We are committed to the highest standards of corporate governance and the Board considers that we comply with the UK Corporate Governance Code.

We have established an Audit & Risk Committee, an ESG Committee, a Nomination Committee and a Remuneration Committee.

The image is a structured diagram titled ‘Corporate governance framework’, presented as a vertical hierarchy on a dark purple background. At the top of the diagram is a horizontal orange bar labelled ‘Board’, indicating the highest level of governance. Directly beneath the Board is a row of six rounded purple boxes representing Board committees. From left to right, these are labelled: Audit Committee, Risk Committee, Market Disclosure Committee, Remuneration Committee, ESG Committee, and Nomination Committee. These committees are visually grouped with the Board to show oversight and governance responsibility. Below the Board and its committees is a wide light‑purple bar labelled ‘Chief Executive Officer’, connected by a downward arrow, indicating that the CEO reports to the Board. Beneath the Chief Executive Officer is another wide bar labelled ‘Executive Committee (ExCo)’, also connected by a downward arrow, showing the next level of organisational leadership. At the bottom of the diagram is a final wide bar labelled ‘Executive & Governance Committees and Management & Implementation Committees’. This level represents operational and implementation functions within the organisation. Dotted arrows between levels emphasise the flow of accountability and decision‑making from the Board down through executive leadership to management and implementation teams. The overall layout communicates a clear chain of governance, oversight, and execution from top to bottom.

Board structure

Chair

Responsible for:

  • the leadership and overall effectiveness of the Board and for upholding high standards of corporate governance throughout the Group and particularly at Board level;

  • setting the Board agendas with the Company Secretary and CEO and the recommendation of an annual Board and Committee meeting schedule;

  • promoting a culture of openness and debate, in particular by facilitating the effective contribution of Non-Executive Directors, and ensuring constructive relations between Executive and Non-Executive Directors; and

  • ensuring effective communication with shareholders, including in relation to governance, remuneration and strategy.

Chief Executive Officer

Responsible for:

  • leading the ExCo in the management of the Group;

  • the development of the Group’s strategy, annual budget and business plans and commercial objectives with the Board;

  • setting an example and communicating to the Group’s employees the expectations of the Board in relation to the Group’s culture, values and behaviour;

  • ensuring appropriate, timely and accurate information is disclosed to the market; and

  • managing the Group’s risk profile in line with the extent of risk identified as acceptable by the Board and ensuring appropriate internal controls are in place.
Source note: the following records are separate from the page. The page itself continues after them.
(** * LinguaFlow: the live-translation hook and its visualizer

    A shallow embedding of [src/hooks/useLiveTranslator.ts], [src/types.ts]
    and [src/components/Visualizer.tsx].

    Conventions of the embedding.
    - A JavaScript [number] that holds seconds of an audio clock is a
      finite double, kept as the rational it is ([Q]); the sums the hook
      makes of such numbers are rounded as IEEE 754 does ([binary64],
      [plus64]).  A sample or a canvas coordinate is a rational; the
      coordinates the visualizer computes on its 300 by 60 canvas are
      dyadic and exact.  [Date.now()] yields an integer ([Z]).
    - A JavaScript string is its list of UTF-16 code units.
    - Platform and vendor objects (audio contexts and nodes, media streams,
      promises) are handles; every call made on them is recorded, in
      order, as an [Effect].
    - An [async] function is cut at each [await]: the part before it runs
      in the step that calls the function and leaves a [Task]; the part
      after it runs in the step in which the environment settles that
      task.  A callback registered with [.then] is a task as well. *)

From Stdlib Require Import List Bool ZArith NArith QArith Qround Qpower.
From Stdlib Require Ascii String DecimalPos DecimalZ.
From Stdlib Require Import DecimalString Lia Lqa Sorting.Sorted.
Import ListNotations.
Import String.StringSyntax.

Set Implicit Arguments.

(* ------------------------------------------------------------------ *)
(** ** JavaScript values used by the hook *)

(** A string, as its UTF-16 code units. *)
Definition JsString := list N.

(** A string literal of the source (ASCII only). *)
Definition lit (s : String.string) : JsString :=
  map Ascii.N_of_ascii (String.list_ascii_of_string s).

Arguments lit s%_string_scope.

Definition JsString_eq_dec : forall a b : JsString, {a = b} + {a <> b} :=
  list_eq_dec N.eq_dec.

(** [a === b] on strings. *)
Definition strictEq (a b : JsString) : bool :=
  if JsString_eq_dec a b then true else false.

(** Truthiness of a string: every string but the empty one. *)
Definition truthy (s : JsString) : bool :=
  match s with [] => false | _ :: _ => true end.

(** Truthiness of an optional string ([undefined] is falsy). *)
Definition truthyOpt (s : option JsString) : bool :=
  match s with Some t => truthy t | None => false end.

(** ECMAScript WhiteSpace and LineTerminator code points (all of them in
    the basic plane), the characters [String.prototype.trim] strips. *)
Definition isWhiteSpace (c : N) : bool :=
  ((c =? 9) || (c =? 10) || (c =? 11) || (c =? 12) || (c =? 13)
   || (c =? 32) || (c =? 160) || (c =? 5760)
   || ((8192 <=? c) && (c <=? 8202))
   || (c =? 8232) || (c =? 8233) || (c =? 8239) || (c =? 8287)
   || (c =? 12288) || (c =? 65279))%N.

Fixpoint trimStart (s : JsString) : JsString :=
  match s with
  | c :: s' => if isWhiteSpace c then trimStart s' else s
  | [] => []
  end.

Definition trimEnd (s : JsString) : JsString := rev (trimStart (rev s)).

(** [s.trim()]. *)
Definition trim (s : JsString) : JsString := trimEnd (trimStart s).

(** [n.toString()] for an integer [n]. *)
Definition toString (n : Z) : JsString :=
  lit (NilZero.string_of_int (Z.to_int n)).

(** [a < b] on numbers. *)
Definition ltb (a b : Q) : bool := negb (Qle_bool b a).

(** [a || b] on numbers: [a] unless it is zero. *)
Definition orElse (a b : Q) : Q := if Qeq_bool a 0 then b else a.

(** *** Double precision

    A number that holds a time is a finite double, that is a rational
    [m * 2^e] with [|m| < 2^53] and [-1074 <= e]; comparing two of them
    is comparing the rationals.  The sum of two doubles is the double
    nearest to their exact sum, the one with the even mantissa when two
    are as near (IEEE 754, round to nearest, ties to even).  The times
    here are seconds on an audio clock: they stay far below [2^1024],
    where a sum would overflow. *)

(** The integer nearest to [q], the even one when two are as near. *)
Definition roundHalfEven (q : Q) : Z :=
  let f := Qfloor q in
  match Qcompare (q - inject_Z f) (1 # 2) with
  | Lt => f
  | Gt => (f + 1)%Z
  | Eq => if Z.even f then f else (f + 1)%Z
  end.

(** For [0 < q], the [k] with [2^k <= q < 2^(k+1)]. *)
Definition floorLog2 (q : Q) : Z :=
  let k := (Z.log2 (Qnum q) - Z.log2 (Zpos (Qden q)))%Z in
  if Qle_bool (2 ^ k) q then k else (k - 1)%Z.

(** For [0 < q]: a mantissa of 53 bits, or of fewer bits at the least
    exponent, [-1074], where the doubles are subnormal. *)
Definition roundPositive (q : Q) : Q :=
  let e := Z.max (floorLog2 q - 52) (-1074) in
  inject_Z (roundHalfEven (q / 2 ^ e)) * 2 ^ e.

(** The double nearest to [q]; it is also what a decimal literal that
    reads [q] denotes. *)
Definition binary64 (q : Q) : Q :=
  Qred match Qnum q with
       | Z0 => 0
       | Zpos _ => roundPositive q
       | Zneg _ => - roundPositive (- q)
       end.

(** [a + b] on numbers. *)
Definition plus64 (a b : Q) : Q := binary64 (a + b).

(** What a clock shows: a double that is not negative. *)
Definition isClockValue (q : Q) : bool :=
  Qle_bool 0 q && Qeq_bool (binary64 q) q.

Definition Float32Array := list Q.
Definition Uint8Array := list N.

(** An object of the platform or of the vendor SDK. *)
Definition Handle := nat.
Bind Scope nat_scope with Handle.

(* ------------------------------------------------------------------ *)
(** ** [src/types.ts] *)

Inductive Sender := user | model.

Record ChatMessage := {
  id : JsString;
  text : JsString;
  sender : Sender;
  timestamp : Z;
  language : option JsString;
  isTranslating : option bool
}.

Inductive ConnectionState := DISCONNECTED | CONNECTING | CONNECTED | ERROR.

(** The string each member of the enum stands for. *)
Definition ConnectionState_value (c : ConnectionState) : JsString :=
  match c with
  | DISCONNECTED => lit "disconnected"
  | CONNECTING => lit "connecting"
  | CONNECTED => lit "connected"
  | ERROR => lit "error"
  end.

Definition ConnectionState_eq_dec :
  forall a b : ConnectionState, {a = b} + {a <> b}.
Proof. decide equality. Defined.

(* ------------------------------------------------------------------ *)
(** ** The vendor SDK's message, as far as the hook reads it

    A field the handler reaches through [?.] is optional.  A field it
    dereferences directly ([message.toolCall.functionCalls],
    [fc.args.language]) is taken to be present, as the code assumes. *)

Record FunctionCall := {
  fc_id : option JsString;
  fc_name : option JsString;
  fc_args_language : JsString
}.

Record ToolCall := { functionCalls : list FunctionCall }.

Record Transcription := { transcription_text : option JsString }.

Record Blob := { data : option JsString; mimeType : option JsString }.

Record Part := { inlineData : option Blob }.

Record Content := { parts : option (list Part) }.

Record LiveServerContent := {
  inputTranscription : option Transcription;
  outputTranscription : option Transcription;
  turnComplete : option bool;
  modelTurn : option Content
}.

Record LiveServerMessage := {
  toolCall : option ToolCall;
  serverContent : option LiveServerContent
}.

(** A decoded buffer; the hook reads its [duration] only. *)
Record AudioBuffer := { duration : Q }.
Senior Independent Director

Responsible for:

  • being available to shareholders if they have concerns, which contact through the normal channels of the Chair, CEO or other Executive Directors has failed to resolve;

  • attending meetings with and listening to the views of major shareholders as required;

  • providing a sounding board for the Chair and acting as an intermediary for shareholders when necessary; and

  • meeting other Non-Executive Directors without the Chair present once a year to appraise the Chair’s performance.

Chief Financial Officer

Responsible for:

  • all aspects of finance including financial planning, tax, treasury and procurement;

  • investor relations;

  • working with the CEO to develop and implement the Group’s strategic objectives, annual budget and business plan; and

  • ensuring effective financial compliance and control.

Non-Executive Directors

Responsible for:

  • providing objective and constructive challenge to management;

  • assisting with the development of strategic proposals; and

  • scrutinising and monitoring financial and operational performance and the Group’s risk management framework.

Company Secretary

Responsible for:

  • being available to all Directors to provide advice and assistance;

  • providing governance advice; and

  • ensuring compliance with the Board’s procedures and with applicable laws and regulations.

Division of responsibilities between Chairman and CEO, and role of Senior Independent Director

There is a clear division of responsibilities between the leadership of the Board, and the executive leadership of the Company's business. It is also important to appoint a Senior Independent Director, to serve as an intermediary for the other Directors and shareholders.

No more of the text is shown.